Existem doenças que automaticamente, e por vezes de modo errado, são associadas a velhice, a exemplo da hipertensão, diabetes, Alzheimer, Parkinson, etc. É possível envelhecer de modo saudável e passar dos 60 anos sem ter doenças como essas?

Sim é possível. A gente costuma dizer que existem três tipos de pacientes que envelhecem. Tem o "escapador", que envelheceu sem nenhum tipo de doença, a menor porção dos pacientes; existe aquele que envelhece e que resistiu as doenças, ele adoece desde a idade adulta ou jovem, 40, 50 anos, com doenças crônicas controláveis, ele controla essas doenças bem e atinge a terceira idade. Por fim, existe aquele que atrasa o adoecimento, ele envelhece sem doença nenhuma, mas quando chega ali por volta dos 70 anos começam a surgir alguns problemas de saúde. Independente dele ter problema de saúde ou não, ter doenças diagnosticadas, ele pode estar saudável, isso é uma coisa importante. Por exemplo, você citou as duas doenças mais prevalentes no idoso, diabetes e hipertensão, se a gente controla bem, de forma adequada essas doenças, o individuo vive como se não as tivesse. As consequências dessas doenças estão mais relacionadas a falta do controle adequado, do que da doença em si. A gente pode envelhecer bem sem nenhuma doença, e com alguma doença bem controlada também. 

 

O sexo na terceira idade é visto como um tabu. Existem contra indicações nesse sentido? Quais são as preocupações e/ou cuidados que os idosos tem que ter para manter uma vida sexual ativa?  
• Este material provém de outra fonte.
(* ===== verification/Prelude.v ===== *)
(** postgres-sync-go: a model of the server in src/ and the theorems that make
    it correct.

    The server replicates tables of Postgres to HTTP clients.  A _shape_ is a
    table with a filter and a list of columns; a client asks for a shape, gets
    its rows as a snapshot, and then follows a log of changes by long polls or a
    stream.  The runtime reads the write-ahead log of Postgres, groups changes
    by transaction, and brings the live shapes up to date by asking the database
    for the changed keys.

    ** Files

    The files are listed in the order they depend on each other.

    - [Prelude]: bytes and strings with Go's functions on them, machine
      integers, decimal formatting and parsing, the type [result] of functions
      that return an error, sorted lists of map entries, and automation.
    - [GoValue], [JsonText], [Float64], [GoFormat]: what the source uses of Go's
      standard library.  Dynamic values and JSON documents, the text
      json.Marshal writes and json.Unmarshal reads, float64 with shortest
      decimal output, the %q verb, strconv.Atoi and ParseBool, canonical header
      names.  Nothing in them is assumed: they are definitions with lemmas.
    - [Config]: internal/config/config.go.
    - [Crypto]: SHA-256, as the handles of shapes are made of it.
    - [SqlInspect]: internal/sqlinspect/inspect.go.
    - [Offset], [ShapeTypes], [Diff]: internal/shapes/offset.go, backend.go,
      keys.go, and the pure part of manager.go: what turns rows into messages.
    - [Storage], [Persist]: internal/storage/store.go, with the store's interface
      as a class [Store], and its contract in two parts: [CheckpointLaws], which
      the runtime relies on and both stores discharge, and [StoreLaws], which
      the memory store discharges; the JSON forms of definitions and states.
    - [Paths], [DiskStore]: internal/storage/disk.go, over its tables, files and
      directories.  [DiskLaws] has the invariant [disk_ok] and the map
      [disk_shapes] that a disk stands for, [DiskRefine] the refinement, and
      [DiskRestart] a manager that starts from a disk.  [Handles] has what a
      handle is made of, so that two handles have directories of their own.
      [DiskManager] has the operations of the manager over a disk whose saves
      may fail: for every shape the disk holds what is in memory, or has given
      it up after a save that failed ([store_holds]).  [DiskReload] has a
      start from such a disk, with faults again.
    - [Manager]: the type Manager of internal/shapes/manager.go, one function for
      each method; [well_formed] is its invariant, [ostep] an operation.
    - [ShapeLog], [Waiting], [Restart], [Effects]: the manager over time: the log
      of a shape as it grows, the interleaving of blocked readers with
      operations, a restart from the store, and what one operation does to the
      shapes in the form its callers use.
    - [Admission], [Identifiers], [Request], [Response]: internal/protocol, file
      by file.
    - [ChangeBatch], [DependencyScan], [RelationCache], [Snapshot]: internal/pg:
      change_batch.go, dependency_scan.go, relation_cache.go, and the queries of
      runtime.go.
    - [Service], [Answers], [Client], [Stream]: internal/protocol/service.go and
      what its clients can rely on.
    - [Replication]: internal/pg/replication.go, what a stream does to shapes.
    - [Moves]: the computations of [Replication] as transitions of the manager
      and saves of the checkpoint ([rstep]).
    - [Lifecycle]: internal/pg/runtime.go and the rest of replication.go:
      starting, connecting, losing a connection and closing.
    - [Telemetry], [Router], [Calls], [Engine]: internal/telemetry/provider.go,
      internal/httpapi/router.go and pkg/pgsync/engine.go: the metrics page, the
      routes, what a request does to the shapes, and the whole put together over
      either store.
    - [Process]: cmd/postgres-sync/main.go: the process, as a step relation
      [pstep] over the steps of the runtime.  [Survival] puts it over the disk
      and starts the next process from what it has left.

    ** State and effects

    A method that takes a lock is one transition of the state it guards: it
    takes the state and returns the state it leaves with its results.  The
    manager is a record of the indices, the store and the waiters; the runtime
    is the manager with its positions, its relation cache and its status; an
    exchange is the manager with an admission controller, a response writer and
    metrics.  The runtime's code runs in a monad of state and error ([Run]), a
    request's in a monad of state ([Handler]), the disk store's in one of state
    and error ([Io]) where a device may fail at any operation.

    What happens between two calls of a handler, and what the outside answers,
    is an argument, indexed by the number of the call: the other goroutines are
    functions on the manager, the backend is a value of a class [Backend], and
    the clock, the waits and the connection are functions of the number.  The
    theorems quantify over them, with what they rely on as hypotheses: for
    example that the others only refresh the shape.  Blocked readers are a step
    relation ([sstep]), as are admissions ([astep]).  The life cycle of the
    runtime is one too ([lstep]): its state [Life] has the fields of the
    runtime, the connections and pools that are open, and where each goroutine
    is; a section of code under the lock is a step, and so is each question to
    the server.  The engine's [Start] and [Close] are sequences of its steps, and so
    is a request.  The process is the runtime with the place of the main
    goroutine, which says which steps of the runtime are possible.

    ** What the theorems show

    - A shape follows its table: a transaction that is applied brings every live
      shape to the true rows if it was stale only where the transaction
      changed ([batch_brings_shapes_up_to_date]); what cannot be refreshed is
      invalidated, not left ([truncate_invalidates],
      [relation_message_checks_schemas], [own_change_never_ignored],
      [dependency_change_noticed], [start_resumes_or_invalidates]).
    - A client follows its shape: the first response puts it in step, every poll
      brings it to the present, a stream carries the log
      ([first_response_in_step], [poll_catches_up], [stream_sends_log]); below
      them, messages replay to the rows they were made of and logs grow in order
      ([refresh_messages_replay], [snapshot_then_log_rebuilds],
      [refresh_extends_log]), and no waiting reader misses a change
      ([no_lost_wakeup]).
    - The manager is a map: its indices agree, its operations are those of a map
      from definitions to shapes, errors change nothing, the store mirrors it
      and a restart restores it.
    - The disk is a map of shapes: a save is an insertion, and wherever it fails
      or the process dies, no other shape changes; a compaction loses nothing; a
      restart restores a shape or gives it up, and never serves another log
      ([disk_save_refines], [disk_load_lists], [disk_compact_keeps]).
      An engine that ends, in whatever way, and is created again has only shapes
      that were there, and every one unless something failed
      ([engine_restarts]), and so does a process, whatever it was doing when it
      ended ([shapes_survive_process]).
    - Connections are under control: at most one stream is live, no connection
      or pool is lost track of, an attempt to connect ends, a lost stream comes
      back, and Close stops what there is ([one_live_stream], [nothing_leaks],
      [attempt_ends], [reconnects], [close_stops], [engine_closes]); the
      examples after them are interleavings in which the code does less.
    - The process ends as it says: a signal can always be followed to the end,
      and the exit code tells whether the engine was closed
      ([signal_ends_process], [exit_code_tells]).
    - Requests are answered: each one once, with a status of the protocol,
      leaving no place taken ([every_request_routed], [request_answered],
      [admission_exact]); a request works only on its own shape, by steps
      of the runtime ([request_steps_own_shape]); the metrics page says what was
      counted ([metrics_page_read]);
      validation, parameters, bodies and settings are what they say.
    - Offsets, cursors and positions move forwards, within their machine types.

    Bounds are hypotheses where the code has none: offsets below the largest
    64-bit integer, handles that are not made twice in a microsecond, fewer than
    a million chunks of a shape, and handles with directories of their own.

    ** Fuel

    [trim_left_fuel] and the scans over strings get the length of their text,
    which each step shortens.  [json_fuel] is twice the length of the text and
    one more: a value or a separator costs a byte for each unit
    ([parse_enough_fuel]).  [tokenize_fuel] and [collect_ctes] get the number of
    bytes or tokens left ([scan_total] shows that it is always enough).  A
    float64 is written with at most 17 digits, and its exponent is estimated to
    within a few steps: [shortest_from] has 16 steps after the first digit,
    [decimal_exponent] 6, [strip_zeros] 20.  [sse_rounds] and [replicationLoop] are loops that do not end
    by themselves: their fuel is the number of rounds that are looked at, and the
    theorems hold for every number.  An attempt to connect has 12 points at most
    ([rank]), which is the fuel of [connectRuntime]; [lines_from] gets the
    length of the page.

    ** Not modelled

    - The network, pgx and the wire format of replication messages: answers of
      the server and decoded messages are arguments.
    - net/url: a query arrives parsed, and url.Parse is a parameter of [Config],
      as are the texts of JSON errors; the table of printable runes behind %q is
      a parameter wherever %q is used.
    - The ticker goroutine of applyWithPeriodicKeepalive: the status update is
      there, at the point where the loop sends it; cancellation of contexts in
      the middle of a database call is an error of that call.
    - SQLite: the statements are functions on the tables, with their constraints
      on primary keys and missing values; foreign keys never fail here, as the
      row of a shape is written before those of its chunks.
    - The listening socket: what it returns, and what its shutdown returns, are
      arguments of [pstep].  A signal before the handler of signals is installed
      ends the process in the way of the operating system.
    - A deletion of a handle that is deleted already, inside the interleavings of
      [Lifecycle] and [Process]: it breaks the index of definitions
      ([stale_delete_orphans_shape]), so it is no transition of the manager
      there, and [request_steps_own_shape] leaves deletions out.

    ** Further work

    A condition on the answers of the database under which all that the runtime
    writes fits on the disk would replace the condition on the run in
    [shapes_survive_process]. *)

From Stdlib Require Import Ascii String ZArith NArith Lia.
From Stdlib Require Import DecimalString DecimalN.
From stdpp Require Export base gmap strings list sorting fin_maps.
Existem vários preconceitos contra pessoa idosa, que o idosos é esquecido, que é surdo, que é lento, e existe o preconceito de que o idoso perde a sexualidade. Isso não é verdade, a gente precisa combater isso, precisa falar sobre isso. Muitas vezes a dificuldade do médico, do profissional de saúde em falar da sexualidade é mais dele do que do paciente. Quando a gente aborda isso com os pacientes eles se sentem a vontade pra conversar com o médico. O idoso também tem sexualidade. Ter sexualidade não necessariamente significa praticar o ato sexual, ele pode praticar ou não, mas ele tem desejos, vontades, e de maneira geral é uma adaptação do que seu corpo é capaz de fazer e tem vontade de fazer. As pessoas relatam que mantém uma vida sexual ativa independente disso significar coito, independente do tipo de ato sexual que se realiza, mas ter sexualidade e vida sexual ativa vai muito além disso. Não existe contra indicação de realização de atividade sexual nos mais idosos, é claro que idosos doentes não podem fazer esforços físicos, a depender da doença se você tiver uma limitação de esforço físico o ato sexual pode ser um esforço físico contraindicado. Mas hoje com tratamentos mais modernos para o homem para disfunção erétil, fácil de usar, que são comprimidos que já estão bem baratos e bastante seguros, ja evoluiu-se muito, se consegue ter uma vida sexual ativa de forma a ter muita qualidade também na questão sexual. Tanto homens, que para o coito precisa de ereção e tem muitas medicamentes e tratamentos para isso, até mesmo a prótese peniana, nem sempre o homem precisa do coito para ficar satisfeito. E para as mulheres muitas vezes o envelhecimento prejudica um pouco a capacidade de coito por dor, ressecamento, mas também existe tratamento para isso. Quando a gente conversa com o paciente e entende que isso é necessário a gente faz os tratamentos e melhora a qualidade de vida desses indivíduos. Esse ponto é muito importante, precisa ser conversado, não pode ser encarado como um tabu, um preconceito que não existe.